Plusieurs de ceux qui sont devenus malades étaient trop pauvres pour obtenir le traitement par des professionnels médicaux (le gouvernement mexicain avait reconnu qu’il était à court de personnel dans cette région). Ils arrivaient à l’hôpital avec une pneumonie sévère, rendant le traitement antiviral inefficace.


Lors de l’émission « Meet the press » de NBC hier, on a demandé à la secrétaire à la Santé et aux services sociaux, Kathleen Sebelius, la secrétaire du département de la Sécurité intérieure, Janet Napolitano et le directeur par intérim des centres américains pour le contrôle de la maladie, Dr Richard Besser, pourquoi le taux de mortalité était beaucoup plus élevé au Mexique qu’aux Etats-Unis. Aucun des responsables n’a mentionné la pauvreté ou le manque d’accès aux soins médicaux comme étant des facteurs dans les morts reliés à la grippe porcine au Mexique.


Autre manifestation du rôle destructif du pouvoir de la grande entreprise, les pressions de l’industrie du porc sur l’OMS et le gouvernement américain ont réussi à changer le nom de la grippe porcine. La façon dont les autorités ont répondu, presque immédiatement, aux exigences des demandes de la grande entreprise est une indication de la subordination de toute considération sociale au profit privé.


La réponse à la grippe porcine aux Etats-Unis a montré comment le déclin des conditions sociales représente un danger important dans le cas d’une épidémie sérieuse. Les officiels du gouvernement ont donné le conseil aux Américains de consulter leur médecin dans le cas où ils auraient les symptômes d’une grippe, sans tenir compte du fait qu’ils sont à la tête d’un pays — « le pays le plus riche au monde » — dans lequel 47 millions de personnes, soit le sixième de la population, n’ont pas d’assurance médicale.


Dans de telles conditions, il n’est pas surprenant que plusieurs villes américaines aient rapporté que leurs urgences avaient été débordées parce que beaucoup craignant avoir la grippe n’avaient pas de médecin personnel.


Certaines autorités du niveau local ont réagi en instaurant des mesures de panique qui n’ont réussi qu’à augmenter inutilement l’appréhension de la population et à lui imposer des frais supplémentaires alors qu’elle est déjà lourdement grevée par la plus grande crise économique depuis la Grande Dépression.

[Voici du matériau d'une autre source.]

(* ===== verification/PostgresProofs.v ===== *)
(** * The transactions of the PostgreSQL ledger engine

    What the transactions of [Postgres] commit, in terms of the elementary changes
    of [PostgresLedger] and of the tables that only grow ([logs]): the statements
    first, then the rollover of a window, admission, events, expiry, adjustments
    and cohorts. *)

From Stdlib Require Import ZArith Lia Ascii String.
From stdpp Require Import base gmap strings list pretty.
From S2P Require Import Prelude Digest GoTime Api Json JsonDecode Pricing Calibration Routes AdmissionPolicy Ledger LedgerProofs Cohorts Engine EngineProofs EngineInvariants EngineProperties Wire AuditChain WorkQueue Postgres PostgresBooks PostgresLedger.

Open Scope string_scope.
Open Scope list_scope.
Open Scope Z_scope.
Open Scope go_scope.

(** ** Transactions *)

Lemma tx_bind_ok {A B} (m : tx A) (k : A -> tx B) d b d' : tx_bind m k d = inl (b, d') ->
  exists a d1, m d = inl (a, d1) /\ k a d1 = inl (b, d').
Proof. unfold tx_bind. destruct (m d) as [[a d1]|]; [|done]. eauto. Qed.
Lemma tx_checked_ok {A} (r : option (result A)) d a d' : tx_checked r d = inl (a, d') -> r = Some (Ok a) /\ d' = d.
Proof. destruct r as [[]|]; [intros [= -> ->]; done | done | done]. Qed.
Lemma tx_eval_ok {A} (f : database -> option A) d a d' : tx_eval f d = inl (a, d') -> f d = Some a /\ d' = d.
Proof. unfold tx_eval. destruct (f d); [intros [= -> ->]; done | done]. Qed.
Lemma tx_result_ok {A} (r : result A) d a d' : tx_result r d = inl (a, d') -> r = Ok a /\ d' = d.
Proof. destruct r; unfold tx_result, tx_ret, tx_fail; [|done]. by intros [= <- <-]. Qed.
Lemma tx_guard_ok b f d u d' : tx_guard b f d = inl (u, d') -> b = true /\ d' = d.
Proof. destruct b; unfold tx_guard, tx_ret, tx_fail; [|done]. by intros [= _ <-]. Qed.
Lemma tx_ret_ok {A} (a : A) d b d' : tx_ret a d = inl (b, d') -> b = a /\ d' = d.
Proof. unfold tx_ret. by intros [= <- <-]. Qed.
Lemma tx_read_ok {A} (f : database -> A) d b d' : tx_read f d = inl (b, d') -> b = f d /\ d' = d.
Proof. unfold tx_read. by intros [= <- <-]. Qed.
Lemma retry_commits {A} (retryable : A -> bool) attempt others n : clients others ->
  (forall i d, db_wf d -> rtc commit d (attempt i d).1) ->
  forall i d, db_wf d -> rtc commit d (retry retryable attempt others n i d).1.
Proof.
  intros Ho Ha. induction n as [|n IH]; intros i d Hwf; cbn [retry];
    pose proof (Ho i d) as C1; destruct (commits_steps _ _ C1 Hwf) as [S1 _]; pose proof (changes_wf _ _ S1 Hwf) as Hwf1;
    pose proof (Ha i _ Hwf1) as C2; destruct (attempt i (others i d)) as [d1 a]; cbn [fst] in C2; [by transitivity (others i d)|].
  destruct (retryable a); [|by transitivity (others i d)]. destruct (commits_steps _ _ C2 Hwf1) as [S2 _].
  transitivity (others i d); [done|]. transitivity d1; [done|]. apply IH. by apply (changes_wf _ _ S2).
Qed.

Lemma event_attempt_commits f e c d : rtc commit d (event_attempt f (event_once e c) d).1.
Proof.
  assert (C : rtc commit d (event_once e c d).1).
  { apply rtc_once. by apply (commit_event d e c _ (event_once e c d).2), surjective_pairing. }
  unfold event_attempt. destruct f; cbn [fst]; try done. destruct (event_once e c d) as [d1 [[r code] [f|]]]; done.
Qed.
Lemma tx_attempt_commits {A} f (once : tx A) d : (forall a d', once d = inl (a, d') -> commit d d') -> rtc commit d (tx_attempt f once d).1.
Proof.
  intros C. unfold tx_attempt. destruct f; try done; destruct (once d) as [[a d1]|] eqn:E; cbn [fst]; try done; apply rtc_once; by eapply C.
Qed.
Lemma commits_kept d d' : rtc commit d d' -> db_wf d -> kept d d'.
Proof. intros C Hwf. destruct (commits_steps _ _ C Hwf) as [S _]. by apply changes_kept. Qed.

Lemma mutateEvent_commits z c d : clients (cir_others z) -> db_wf d ->
  rtc commit d (mutateEvent (cir_engine z) (cir_fates z) (cir_others z) (event_key c).1 (event_key c).2 (event_kind c) (event_hash c)
    (fun e => event_mutation e c) (event_owner c).1 (event_owner c).2 d).1.
Proof. intros Ho Hwf. unfold mutateEvent. apply retry_commits; [done | | done]. intros i d1 _. apply event_attempt_commits. Qed.

Lemma served_commits d d' : served d d' -> db_wf d -> rtc commit d d'.
Proof.
  intros [z c Ho Hb] Hwf. destruct c as [between req budget routing candidates | req | req | req | f e T | a | at_ | c]; cbn [serve_client].
  - unfold PgAdmit. apply retry_commits; [done| | done]. intros i d1 Hwf1. pose proof (Hb i d1) as C. transitivity (between i d1); [done|].
    apply tx_attempt_commits. intros a d2 E. eapply commit_admit; [by eapply commits_kept | exact E].
  - unfold PgDispatch. destruct (validateEventPrincipal _ _ _ _ _ _); [done|]. pose proof (mutateEvent_commits z (EventDispatch req) d Ho Hwf) as C.
    cbn [event_key event_owner event_kind event_hash event_mutation fst snd] in C.
    destruct (mutateEvent _ _ _ _ _ _ _ _ _ _) as [d1 [[r code] f]]. exact C.
  - unfold PgSettle. destruct (validateSettleRequest _); [done|]. exact (mutateEvent_commits z (EventSettle req) d Ho Hwf).
  - unfold PgCancel. destruct (validateEventPrincipal _ _ _ _ _ _); [done|]. exact (mutateEvent_commits z (EventCancel req) d Ho Hwf).
  - unfold PgLiabilityWithError. pose proof (tx_attempt_commits f (liability_tx e T) d (commit_liability d e T)) as C.
    destruct (tx_attempt _ _ _) as [d1 [r|x]]; exact C.
  - apply retry_commits; [done| | done]. intros i d1 _. apply tx_attempt_commits. intros u d2 E. by eapply commit_adjust.
  - apply retry_commits; [done| | done]. intros i d1 _. apply tx_attempt_commits. intros u d2 E. by eapply commit_expire.
  - apply retry_commits; [done| | done]. intros i d1 _. apply tx_attempt_commits. intros u d2 E. by eapply commit_register.
Qed.

(** *** One attempt takes effect *)

(** What the other clients did before attempt [i + n]. *)
Fixpoint waited (others : nat -> database -> database) (n i : nat) (d : database) : database :=
  match n with O => others i d | S n => waited others n (S i) (others i d) end.

Lemma retry_one {A} (retryable : A -> bool) attempt others n :
  (forall i d, retryable (attempt i d).2 = true -> (attempt i d).1 = d) ->
  forall i d, exists k, (k <= n)%nat /\ retry retryable attempt others n i d = attempt (i + k)%nat (waited others k i d).
Proof.
  intros Hre. induction n as [|n IH]; intros i d; cbn [retry].
  - exists 0%nat. cbn [waited]. rewrite Nat.add_0_r. split; [lia|]. by destruct (attempt i (others i d)).
  - pose proof (Hre i (others i d)) as Hr. destruct (attempt i (others i d)) as [d1 a] eqn:E. cbn [fst snd] in Hr.
    destruct (retryable a) eqn:Hret.
    + rewrite (Hr eq_refl). destruct (IH (S i) (others i d)) as (k & Hk & ->). exists (S k). cbn [waited].
      rewrite Nat.add_succ_r. split; [lia | done].
    + exists 0%nat. cbn [waited]. rewrite Nat.add_0_r. split; [lia | by rewrite E].
Qed.

Lemma mutateEventOnce_failed e ev id kind hash m T W d : event_retryable (mutateEventOnce e ev id kind hash m T W d).2 = true ->
  (mutateEventOnce e ev id kind hash m T W d).1 = d.
Proof.
  unfold mutateEventOnce. destruct (db_inbox d !! ev); [done|]. destruct (loadReservation d id) as [[r|]|]; [|done..].
  destruct (matchPrincipal _ _ _); [done|]. destruct (loadTenantTx _ _) as [[t d0]|]; [|done].
  destruct (advanceTenantWindowTx _ _ _ _) as [[t1 d1]|]; [|done]. destruct (loadReservationTx _ _) as [[r1 d2]|]; [|done].
  unfold mutate_loaded. destruct (reservationAuditDigest r1); [|done]. destruct (m r1 t1 d1) as [[[[r2 t2] code] [f|]] d3]; [done|].
  change (bool_decide (code = ReasonDuplicateEvent) || bool_decide (code = ReasonSettlementDuplicate)) with (replayed code).
  destruct (replayed code); [done|]. cbv zeta. by destruct (conclude_event _ _ _ _ _ _ _ _ _ _) as [[u d4]|].
Qed.

Lemma event_attempt_failed f e ev id kind hash m T W d :
  event_retryable (event_attempt f (mutateEventOnce e ev id kind hash m T W) d).2 = true ->
  (event_attempt f (mutateEventOnce e ev id kind hash m T W) d).1 = d.
Proof.
  pose proof (mutateEventOnce_failed e ev id kind hash m T W d) as Hf. unfold event_attempt. destruct f; try done.
  by destruct (mutateEventOnce _ _ _ _ _ _ _ _ _) as [d1 [[r code] [x|]]].
Qed.
Lemma tx_attempt_failed {A} f unique (once : tx A) d : tx_retryable unique (tx_attempt f once d).2 = true -> (tx_attempt f once d).1 = d.
Proof. unfold tx_attempt. destruct f; try done; destruct (once d) as [[a d1]|x]; by destruct unique. Qed.

(** C4: a call of the engine takes effect at most once, however its attempts end:
    whatever other clients commit before each attempt, the loop makes at most five
    attempts of an admission and three of an event, and the call's result and
    database are those of one attempt on the database the other clients left -
    aborted attempts leave nothing behind, and an attempt whose answer was lost
    after its commit is not repeated. *)
Theorem retries_take_effect_once z c between req budget routing candidates d :
  (exists k, (k <= 2)%nat /\
    mutateEvent (cir_engine z) (cir_fates z) (cir_others z) (event_key c).1 (event_key c).2 (event_kind c) (event_hash c)
      (fun e => event_mutation e c) (event_owner c).1 (event_owner c).2 d
    = event_attempt (cir_fates z k) (event_once (cir_engine z k) c) (waited (cir_others z) k 0 d)) /\
  ((forall i d, between i d = d) ->
   exists k, (k <= 4)%nat /\
    let seen := waited (cir_others z) k 0 d in
    PgAdmit (cir_engine z) (cir_fates z) (cir_others z) between req budget routing candidates d
    = tx_attempt (cir_fates z k) (admitOnce (cir_engine z k) req budget routing candidates seen) seen).
Proof.
  split.
  - unfold mutateEvent. destruct (retry_one event_retryable (fun i => event_attempt (cir_fates z i) (event_once (cir_engine z i) c))
      (cir_others z) 2 (fun i d => event_attempt_failed _ _ _ _ _ _ _ _ _ d) 0 d) as (k & Hk & E). by exists k.
  - intros Hb. unfold PgAdmit.
    destruct (retry_one (tx_retryable true) (fun i seen => tx_attempt (cir_fates z i)
        (admitOnce (cir_engine z i) req budget routing candidates seen) (between i seen)) (cir_others z) 4) with (i := 0%nat) (d := d)
      as (k & Hk & E).
    + intros i d1 Hr. rewrite Hb in *. by eapply tx_attempt_failed.
    + exists k. split; [done|]. cbv zeta. rewrite E. cbn [Nat.add]. by rewrite Hb.
Qed.

(** C3: the engine refines the abstract ledger of accounts with phases and holds:
    every call, in any circumstances, leads from a reachable database to another
    by committed transactions, and its effect on the reservations is a sequence of
    moves of the abstract ledger, the same as the in-memory engine refines. *)
Theorem postgres_refines_ledger d d' : stored d -> served d d' ->
  stored d' /\ rtc ledger_move ∅ (accounts d) /\ rtc ledger_move (accounts d) (accounts d').
Proof.
  intros Hd Hs. pose proof (reached_wf d Hd) as Hwf. pose proof (served_commits _ _ Hs Hwf) as C.
  split; [unfold stored in *; by transitivity d|]. split.
  - destruct (commits_steps _ _ Hd empty_wf) as [S _]. exact (changes_refine _ _ S empty_wf).
  - destruct (commits_steps _ _ C Hwf) as [S _]. by apply changes_refine.
Qed.

(** ** Replay *)

Lemma frozen_scanned r : frozen (scanned r) = scanned (frozen r).
Proof. destruct r. vm_compute. reflexivity. Qed.
Lemma frozen_decode r : decodeReservationComponentJSON (frozen r) = decodeReservationComponentJSON r.
Proof. reflexivity. Qed.
Lemma frozen_feedback r : stored_feedback_error (frozen r) = stored_feedback_error r.
Proof. reflexivity. Qed.
Lemma frozen_scan r r' : frozen r = frozen r' -> scan_reservation r = Ok (scanned r) -> scan_reservation r' = Ok (scanned r').
Proof.
  intros E. pose proof (eq_trans (frozen_scanned r) (eq_trans (f_equal scanned E) (eq_sym (frozen_scanned r')))) as Es.
  unfold scan_reservation. cbv zeta. revert Es. generalize (scanned r), (scanned r'). intros q q' Es.
  rewrite (eq_trans (eq_sym (frozen_decode q)) (eq_trans (f_equal decodeReservationComponentJSON Es) (frozen_decode q'))).
  rewrite (eq_trans (eq_sym (frozen_feedback q)) (eq_trans (f_equal stored_feedback_error Es) (frozen_feedback q'))).
  rewrite (frozen_route _ _ Es). destruct (decodeReservationComponentJSON _); [done|]. destruct (stored_feedback_error _); [done|].
  by destruct (validateReservationRoute _).
Qed.

Definition repeated_code (c : event_call) : ReasonCode :=
  match c with EventSettle _ => ReasonSettlementDuplicate | _ => ReasonDuplicateEvent end.

(** C5: an event takes effect once, even when the answer to its commit is lost:
    after a transaction has recorded it, the same event sent again - by any
    process, after any other transactions - changes nothing and is answered with
    the stored reservation and the duplicate code. *)
Theorem stored_events_apply_once f e c d d1 d2 e2 :
  stored d -> (event_attempt f (event_once e c) d).1 = d1 ->
  db_inbox d !! (event_key c).1 = None -> is_Some (db_inbox d1 !! (event_key c).1) -> rtc commit d1 d2 ->
  exists r, db_reservations d2 !! (event_key c).2 = Some r /\
    event_once e2 c d2 = (d2, (withTransitionMetadata (scanned r) (res_State r) false, repeated_code c, None)).
Proof.
  intros Hd%reached_wf E Hnone Hsome Hlater.
  assert (E1 : exists reply, event_once e c d = (d1, reply)).
  { revert E. unfold event_attempt. destruct f; cbn [fst]; try (intros <-; rewrite Hnone in Hsome; by destruct Hsome).
    - intros <-. by exists (event_once e c d).2; apply surjective_pairing.
    - destruct (event_once e c d) as [d3 [[r code] [x|]]]; cbn [fst]; intros <-; by eexists. }
  destruct E1 as [reply E1]. pose proof (mutateEventOnce_ok _ _ _ _ _ _ _ _ _ _ _ (event_mutation_sound e c) Hd E1) as Hout.
  destruct Hout as [-> | row C I _ _ _ _ _ _ | d3 row C I L Hc _ HT HW Hscan]; [rewrite Hnone in Hsome; by destruct Hsome|
    rewrite I, Hnone in Hsome; by destruct Hsome|].
  destruct Hc as [_ Hin (r0 & t & t' & row' & Er & Htr & _ & _ & Er' & _) C2 _].
  pose proof (changes_wf _ _ C Hd) as Hwf3. pose proof (change_wf _ _ C2 Hwf3) as Hwf1.
  destruct (commits_steps _ _ Hlater Hwf1) as [S2 [L2 _ _ _ _ _ _]].
  destruct (change_kept _ _ C2 _ _ Er) as (q & Eq & Fq & _). replace q with row' in * by congruence. clear Eq.
  destruct (changes_kept _ _ S2 _ _ Er') as (r & Er2 & Fr & _). exists r. split; [done|].
  assert (Ein : db_inbox d2 !! (event_key c).1 = Some (Build_inboxEvent (event_key c).2 (event_kind c) (event_hash c))).
  { apply (lookup_weaken _ _ _ _ (eq_trans (f_equal (lookup _) Hin) (lookup_insert_eq _ _ _)) L2). }
  unfold event_once, mutateEventOnce. rewrite Ein. unfold replay_event. cbn [inbox_RequestID inbox_PayloadHash].
  rewrite !String.eqb_refl. cbn [negb]. unfold loadReservation. rewrite Er2.
  change (scan_reservation <$> Some r) with (Some (scan_reservation r)).
  assert (Hf : frozen row = frozen r) by congruence. rewrite (frozen_scan _ _ Hf Hscan).
  destruct (frozen_eq _ _ Hf) as (_ & HTr & HWr & _). unfold matchPrincipal.
  change (res_TenantID (scanned r)) with (res_TenantID r). change (res_WorkloadUID (scanned r)) with (res_WorkloadUID r).
  rewrite <- HTr, <- HWr, HT, HW, !String.eqb_refl. cbn [negb orb]. change (res_State (scanned r)) with (res_State r).
  by destruct c.
Qed.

Toutes les écoles de Fort Worth ont été fermées, 80 000 enfants devant demeurer à la maison, alors que le gouverneur du Texas Rick Perry critiquait « la certaine quantité de sensationnalisme dans les médias » sur la question de la grippe porcine.


Des officiels américains ont exigé que les familles commencent à se préparer pour faire face à une fermeture prolongée des écoles, ceci dans un pays qui n’offre aucun congé payé pour les urgences médicales familiales.


La réponse du gouvernement américain à la grippe porcine reflète l’immense croissance de l’influence politique de l’appareil de sécurité de l’armée et vient en fait la renforcer encore plus. L’opinion publique est conditionnée à considérer toute urgence, y compris la grippe, comme une menace à la « sécurité nationale » qui serait liée, par implication, à la « guerre au terrorisme ».


Ainsi Napolitano, un avocat sans expérience du monde médical, est amené à l’avant-plan en tant que principal porte-parole de l’administration Obama sur les questions de la crise. L’administration Obama aurait prétendument fait siens les plans de la précédente administration Bush sur les pandémies, des plans qui prévoyaient que l’armée devait mettre en quarantaine des sections entières des Etats-Unis.


Les politiciens et les médias américains ont à maintes reprises avancé des propositions réactionnaires, proposant de fermer la frontière entre le Mexique et les Etats-Unis, même si des responsables de la santé publique ont plusieurs fois affirmé que de telles mesures ne contribueraient en rien à empêcher la propagation de la maladie. De telles propositions ont pour but d’élargir les préjugés et la xénophobie anti-mexicains.


Tout ceci ne fait que montrer les immenses contradictions entre les capacités techniques de l’humanité à faire face à une crise de santé publique et les priorités sociales et intérêts de classe qui existent sous le système capitaliste.